MTB is a valuable tool in complex cases, since they involve different medical fields aiming for comprehensive decision-making process. Our aims are to describe MTB decisions in complex LMCRC, to analyze decisions compliance and evaluate outcomes.

Methods

This is retrospective analysis of medical files of patients (PTS) diagnosed with LMCRC discussed at single center, weekly basis MTB from Jan 2019 to Dec 2020. Descriptive statistics was used for demographic and treatment characteristics and MTB decisions. Survival was estimated by Kaplan-Meier and log-rank test.

Results

Out of 1033 cases discussed at MTB, 63 met the inclusion criteria. Median age was 56.5yo (range 32 – 81), 61.9% were male, ECOG was 0-1 in 96.8%. Regarding sidedness: 81% and 19% were left and right respectively.

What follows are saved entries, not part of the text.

Lemma exec_key key (withVerify : bool) st st' :
  exec (token <$> [AddData (SerializePubKey key);
    AddOp (if withVerify then OP_CHECKSIGVERIFY else OP_CHECKSIG)]) st = Some st' ↔
  multisig_runs [key] 1 withVerify st st'.
Proof.
  unfold multisig_runs, sigs_valid.
  assert (∀ sig : bytes, (N.of_nat (signed [sig]) =? 1)%N = bool_decide (sig ≠ [])) as Hone.
  { intros sig. unfold signed. rewrite filter_cons, filter_nil.
    case_decide; case_bool_decide; tauto. }
  destruct withVerify.
  - cbn [fmap list_fmap token BtcTx.exec exec_token mbind option_bind].
    rewrite exec_CHECKSIGVERIFY. split.
    + destruct st as [|sig st]; [done|].
      destruct (check_one _ _ sig) as [b|] eqn:Hc; [|done]. cbn [mbind option_bind].
      apply check_one_Some in Hc as [-> Hc]. rewrite <- Hone.
      destruct (N.eqb_spec (N.of_nat (signed [sig])) 1); [|done]. intros [= <-].
      exists [sig], st. split_and!; [done|by constructor|done..].
    + intros (sigs & rest & -> & Hv & Hn & ->).
      apply Forall2_cons_inv_l in Hv as (sig & ? & Hs & ->%Forall2_nil_inv_l & ->). simpl.
      assert (check_one checksig (SerializePubKey key) sig = Some (bool_decide (sig ≠ []))) as ->
        by by apply check_one_Some.
      cbn [mbind option_bind]. by rewrite <- Hone, Hn.
  - etrans; [apply exec_first|]. split.
    + intros (sig & rest & -> & Hs & ->). exists [sig], rest.
      split_and!; [done|by constructor|]. by rewrite Hone.
    + intros (sigs & rest & -> & Hv & ->).
      apply Forall2_cons_inv_l in Hv as (sig & ? & Hs & ->%Forall2_nil_inv_l & ->).
      exists sig, rest. by rewrite Hone.
Qed.

Lemma buildSingleKeySigScript_runs key withVerify b :
  buildSingleKeySigScript key withVerify = Ok b →
  ∃ ts, reads b ts ∧ ∀ st st', exec ts st = Some st' ↔ multisig_runs [key] 1 withVerify st st'.
Proof.
  intros Hb. eexists. split; [apply (Script_reads _ _ Hb); destruct withVerify; plain_elems|].
  intros st st'. apply exec_key.
Qed.

Lemma buildMultiSigScript_runs keys threshold withVerify b :
  buildMultiSigScript keys threshold withVerify = Ok b →
  (1 ≤ threshold)%N → (Z.of_nat (length keys) < 2 ^ 31)%Z →
  ∃ ts, reads b ts ∧
    ∀ st st', exec ts st = Some st' ↔ multisig_runs (SortKeys keys) threshold withVerify st st'.
Proof.
  unfold buildMultiSigScript. intros Hb Hthr Hlt. inv_ok.
  assert (N.of_nat (length keys) < threshold → False)%N as Hle
    by (rewrite <- N.ltb_lt; by destruct (_ <? _)%N).
  destruct keys as [|key [|key2 keys]]; [done| |].
  - assert (threshold = 1%N) as -> by (cbn [length] in Hle; lia).
    by apply buildSingleKeySigScript_runs.
  - inv_ok. unfold prepareKeysForMultisigScript in *. inv_ok.
    assert (SortKeys (key :: key2 :: keys) ≡ₚ key :: key2 :: keys) as Hp
      by apply merge_sort_Permutation.
    eexists. split.
    { eapply Script_reads; [done|]. apply Forall_app. split; [apply plain_multisig|].
      apply Forall_cons. split; [cbn [plain]; lia|]. destruct withVerify; plain_elems. }
    intros st st'. apply exec_multisig.
    + intros Hnil. rewrite Hnil in Hp. by apply Permutation_nil_cons in Hp.
    + by rewrite Hp.
    + lia.
Qed.

(** *** The three ways to spend *)

Lemma accepts_reads b ts st : reads b ts →
  accepts b st = true ↔ ∃ r, exec ts st = Some [r] ∧ as_bool r = true.
Proof.
  intros Hb%reads_tokens. unfold script_accepts. rewrite Hb.
  destruct (exec ts st) as [[|r [|]]|]; naive_solver.
Qed.

Lemma as_bool_push b : as_bool (push_bool b) = b.
Proof. unfold push_bool. rewrite as_bool_encode by (destruct b; lia). by destruct b. Qed.

(** A multisignature at the end of a script leaves its result alone on the stack. *)
Lemma multisig_runs_last keys threshold st :
  (∃ r, multisig_runs keys threshold false st [r] ∧ as_bool r = true) ↔
  sigs_valid keys st ∧ N.of_nat (signed st) = threshold.
Proof.
  split.
  - intros (r & (sigs & rest & -> & Hv & [= -> <-]) & Hr).
    rewrite as_bool_push, N.eqb_eq in Hr. by rewrite app_nil_r.
  - intros [Hv Hn]. eexists. split.
    + exists st, []. by rewrite app_nil_r.
    + rewrite as_bool_push. by apply N.eqb_eq.
Qed.

Lemma multisig_runs_verify keys threshold st st' :
  multisig_runs keys threshold true st st' ↔
  ∃ sigs, st = sigs ++ st' ∧ sigs_valid keys sigs ∧ N.of_nat (signed sigs) = threshold.
Proof. unfold multisig_runs. naive_solver. Qed.

Lemma multisig_runs_key key st st' :
  multisig_runs [key] 1 true st st' ↔ ∃ sig, st = sig :: st' ∧ signed_by key sig.
Proof.
  rewrite multisig_runs_verify. unfold signed_by, sigs_valid. split.
  - intros (sigs & -> & Hv & Hn).
    apply Forall2_cons_inv_l in Hv as (sig & ? & Hs & ->%Forall2_nil_inv_l & ->).
    exists sig. split; [done|]. destruct Hs as [->|Hs]; [done|]. split; [|done].
    by intros ->.
  - intros (sig & -> & Hne & Hs). exists [sig]. split_and!; [done|by constructor; auto|].
    unfold signed. by rewrite filter_cons_True.
Qed.

Lemma timelock_accepts key lockTime b st :
  buildTimeLockScript key lockTime = Ok b → (lockTime < 2 ^ 16)%N →
  accepts b st = true ↔
  ∃ sig, st = [sig] ∧ signed_by key sig ∧ csv (Z.of_N lockTime) = true ∧ lockTime ≠ 0%N.
Proof.
  intros Hb Hlock. rewrite accepts_reads;
    [|apply (Script_reads _ _ Hb); repeat constructor; try apply plain_key; cbn [plain]; lia].
  change (token <$> [?a; ?b; ?c; ?d]) with ((token <$> [a; b]) ++ (token <$> [c; d])).
  set (last := token <$> [AddInt64 _; _]). setoid_rewrite exec_app_Some.
  assert (∀ st st', exec last st = Some st' ↔
    csv (Z.of_N lockTime) = true ∧ st' = num_encode (Z.of_N lockTime) :: st) as Hlast.
  { intros st1 st2. unfold last.
    cbn [fmap list_fmap token BtcTx.exec exec_token mbind option_bind].
    assert (exec_op checksig csv OP_CHECKSEQUENCEVERIFY (num_encode (Z.of_N lockTime) :: st1) =
      if csv (Z.of_N lockTime) then Some (num_encode (Z.of_N lockTime) :: st1) else None) as ->.
    { pick_op. by rewrite num_decode_encode by lia. }
    destruct (csv _); naive_solver. }
  assert (as_bool (num_encode (Z.of_N lockTime)) = true ↔ lockTime ≠ 0%N) as Hbool.
  { rewrite as_bool_encode by lia. destruct (Z.eqb_spec (Z.of_N lockTime) 0); simpl; split; lia. }
  split.
  - intros (r & (st1 & Hk & (Hcsv & [= -> <-])%Hlast) & Hr%Hbool).
    apply (exec_key key true), multisig_runs_key in Hk as (sig & -> & Hs). by exists sig.
  - intros (sig & -> & Hs & Hcsv & Hne). eexists. split; [|by apply Hbool].
    exists []. split; [|by apply Hlast]. apply (exec_key key true), multisig_runs_key. by exists sig.
Qed.

(** The three scripts of a staking output demand what they are meant to.  The
    timelock path takes exactly a signature of the staker, on an input that is old
    enough, and never works with a timelock of zero.  The unbonding path takes a
    signature of the staker and, for each key of the covenant committee in
    lexicographic order, an empty or valid signature, exactly a quorum of them not
    empty.  The slashing path also takes signatures for the finality providers,
    exactly one of them not empty. *)
Lemma spending_conditions stakerKey fpKeys covenantKeys covenantQuorum lockTime p :
  newAnonScriptPaths stakerKey fpKeys covenantKeys covenantQuorum lockTime = Ok p →
  (1 ≤ covenantQuorum)%N → (lockTime < 2 ^ 16)%N →
  (Z.of_nat (length covenantKeys) < 2 ^ 31)%Z → (Z.of_nat (length fpKeys) < 2 ^ 31)%Z →
  (∀ st, accepts (timeLockPathScript p) st = true ↔
     ∃ sig, st = [sig] ∧ signed_by stakerKey sig ∧ csv (Z.of_N lockTime) = true ∧
       lockTime ≠ 0%N) ∧
  (∀ st, accepts (unbondingPathScript p) st = true ↔
     ∃ sig covSigs, st = sig :: covSigs ∧ signed_by stakerKey sig ∧
       sigs_valid (SortKeys covenantKeys) covSigs ∧ N.of_nat (signed covSigs) = covenantQuorum) ∧
  (∀ st, accepts (slashingPathScript p) st = true ↔
     ∃ sig fpSigs covSigs, st = sig :: fpSigs ++ covSigs ∧ signed_by stakerKey sig ∧
       sigs_valid (SortKeys fpKeys) fpSigs ∧ signed fpSigs = 1 ∧
       sigs_valid (SortKeys covenantKeys) covSigs ∧ N.of_nat (signed covSigs) = covenantQuorum).
Proof.
  intros Hp Hq Hlock Hcov Hfp. unfold newAnonScriptPaths in Hp. inv_ok. cbn.
  match goal with H : buildTimeLockScript _ _ = Ok _ |- _ => rename H into Ht end.
  match goal with H : buildSingleKeySigScript _ _ = Ok _ |- _ =>
    apply buildSingleKeySigScript_runs in H as (tsS & HrS & HS) end.
  match goal with H : buildMultiSigScript covenantKeys _ _ = Ok _ |- _ =>
    apply buildMultiSigScript_runs in H as (tsC & HrC & HC); [|done..] end.
  match goal with H : buildMultiSigScript fpKeys _ _ = Ok _ |- _ =>
    apply buildMultiSigScript_runs in H as (tsF & HrF & HF); [|done..] end.
  split_and!.
  - intros st. by apply timelock_accepts.
  - intros st. rewrite app_nil_r, (accepts_reads _ (tsS ++ tsC)) by by apply reads_app.
    setoid_rewrite exec_app_Some. setoid_rewrite HS.
    setoid_rewrite multisig_runs_key. setoid_rewrite HC.
    split.
    + intros (r & (st' & (sig & -> & Hs) & Hc) & Hr). exists sig, st'.
      assert (sigs_valid (SortKeys covenantKeys) st' ∧ N.of_nat (signed st') = covenantQuorum)
        by (apply multisig_runs_last; eauto). naive_solver.
    + intros (sig & covSigs & -> & Hs & Hc).
      apply multisig_runs_last in Hc as (r & Hc & Hr). naive_solver.
  - intros st. rewrite app_nil_r, (accepts_reads _ (tsS ++ tsF ++ tsC)) by by repeat apply reads_app.
    setoid_rewrite exec_app_Some. setoid_rewrite exec_app_Some. setoid_rewrite HS.
    setoid_rewrite multisig_runs_key. setoid_rewrite HF. setoid_rewrite multisig_runs_verify.
    setoid_rewrite HC.
    split.
    + intros (r & (st' & (sig & -> & Hs) & (st2 & (fs & -> & Hf & Hn) & Hc)) & Hr).
      exists sig, fs, st2. assert (signed fs = 1) by lia.
      assert (sigs_valid (SortKeys covenantKeys) st2 ∧ N.of_nat (signed st2) = covenantQuorum)
        by (apply multisig_runs_last; eauto). naive_solver.
    + intros (sig & fpSigs & covSigs & -> & Hs & Hf & Hn & Hc).
      apply multisig_runs_last in Hc as (r & Hc & Hr).
      assert (N.of_nat (signed fpSigs) = 1%N) by lia. exists r. naive_solver.
Qed.
End exec.

(** ** Outputs and the witnesses that spend them *)
Section spend.
Context `{TSL : TxScriptLaws} (checksig : bytes → bytes → bytes → bool) (csv : Z → bool).

Lemma check_leaves_NoDup seen scripts :
  check_leaves seen scripts = Ok tt →
  NoDup (TapHash <$> scripts) ∧ (∀ s, s ∈ scripts → TapHash s ∉ seen).
Proof.
  revert seen. induction scripts as [|s scripts IH]; intros seen; simpl.
  { intros _. split; [constructor|]. by intros s ?%elem_of_nil. }
  intros Hc. inv_ok.
  match goal with H : check_leaves _ _ = Ok _ |- _ => apply IH in H as [Hn Hs] end. rewrite negb_true_iff, bool_decide_eq_false in *.
  split.
  - constructor; [|done]. rewrite list_elem_of_fmap. intros (s' & Heq & Hs').
    apply (Hs _ Hs'). rewrite <- Heq. by left.
  - intros s' [->|Hs']%elem_of_cons; [done|]. specialize (Hs _ Hs'). set_solver.
Qed.

(** The spend info of a leaf of an output: any stack of signatures makes a witness,
    and the witness is accepted when the script accepts the stack. *)
Lemma holder_spends scripts sh pkScript s :
  scripts ≠ [] → newTaprootScriptHolder unspendableKeyPathKey scripts = Ok sh →
  taprootPkScript sh = Ok pkScript → s ∈ scripts →
  ∃ si, scriptSpendInfoByName sh (TapHash s) = Ok si ∧ RevealedLeaf si = s ∧
    ∀ sigs, ∃ w, CreateWitness si sigs = Ok w ∧
      output_accepts checksig csv pkScript w = script_accepts (checksig s) csv s (rev sigs).
Proof.
  intros Hne Hsh Hpk Hs. unfold newTaprootScriptHolder in Hsh.
  destruct scripts as [|s0 scripts']; [done|]. set (scripts := s0 :: scripts') in *.
  inv_ok. match goal with x : unit, H : check_leaves _ _ = Ok ?x |- _ =>
    destruct x; apply check_leaves_NoDup in H as [Hnd _] end.
  destruct (LeafProof_Some scripts s Hnd Hs) as (p & Hp & Hps).
  destruct (ToControlBlock_valid scripts s p unspendableKeyPathKey Hp) as (cb & Hcb & Hv).
  unfold scriptSpendInfoByName. cbn [scriptTree internalPubKey]. rewrite Hp.
  cbn [of_option mbind res_bind mret res_ret].
  eexists. split; [done|]. split; [done|]. intros sigs.
  unfold CreateWitness. cbn [ControlBlock]. rewrite Hcb.
  cbn [of_option mbind res_bind mret res_ret]. eexists. split; [done|].
  unfold taprootPkScript, DeriveTaprootPkScript, DeriveTaprootAddress in Hpk.
  cbn [scriptTree] in Hpk. set (k := SerializePubKey _) in *.
  destruct (pay_to_taproot k (length_be_encode _ _)) as (a & script & Ha & Hsc & Hprog).
  rewrite Ha in Hpk. cbn [of_option mbind res_bind mret res_ret] in Hpk. rewrite Hsc in Hpk.
  injection Hpk as <-. unfold output_accepts. rewrite Hprog, rev_app_distr. simpl.
  by rewrite Hps, <- Hps, Hv.
Qed.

Synchronous metastasis was present in 69.8% and wild-type RAS was found in 52.4% and MSI-H in 4.8%. At time of MTB, 68.3% and 4.8% had realized first or second-line chemotherapy (CT) respectively. No previous therapy was described in 19% and 7.9% had received adjuvant CT. Previous hepatic resections occurred in 20.6%. After MTB, liver resection was suggested for 44.5%. Preoperative CT followed by surgery for 23.8%. Non-surgical treatments were offered for 17.5% and palliative CT for 14.3%. Decisions from the MTB were implemented in 93.6%. Reason for not performing (N=4) were: one for disease progression, one for bureaucratic problems and two for other reasons. Median follow-up time was 17.2m. At date of analysis, 31 PTS (49.2%) had relapsed or progressed and 8 had died. Restricting for PTS who underwent MTB decision (N=59), mPFS was 14.71m. In resected cases (N=40), who were discussed at the onset of liver metastasis diagnosis (without CT in the metastatic setting) had mPFS not reached, while who were discussed after first or second-line had mPFS of 9.39m (p 0.002). R0 resections were reached in 92.5%. Evaluating the 30-day postoperative mortality, there was one death. mPFS for palliative CT was 6.83m.

Conclusions

In our analysis the adherence to, MTB recommendation was high and PTS selected for surgery presented a prolonged PFS. Our data suggest that selection of PTS for liver metastasis resection in a MTB discussion should occur early in the course of treatment.

Clinical trial identification

Editorial acknowledgement

Legal entity responsible for the study

AC Camargo Cancer Center.

Funding

Has not received any funding.

Disclosure

All authors have declared no conflicts of interest.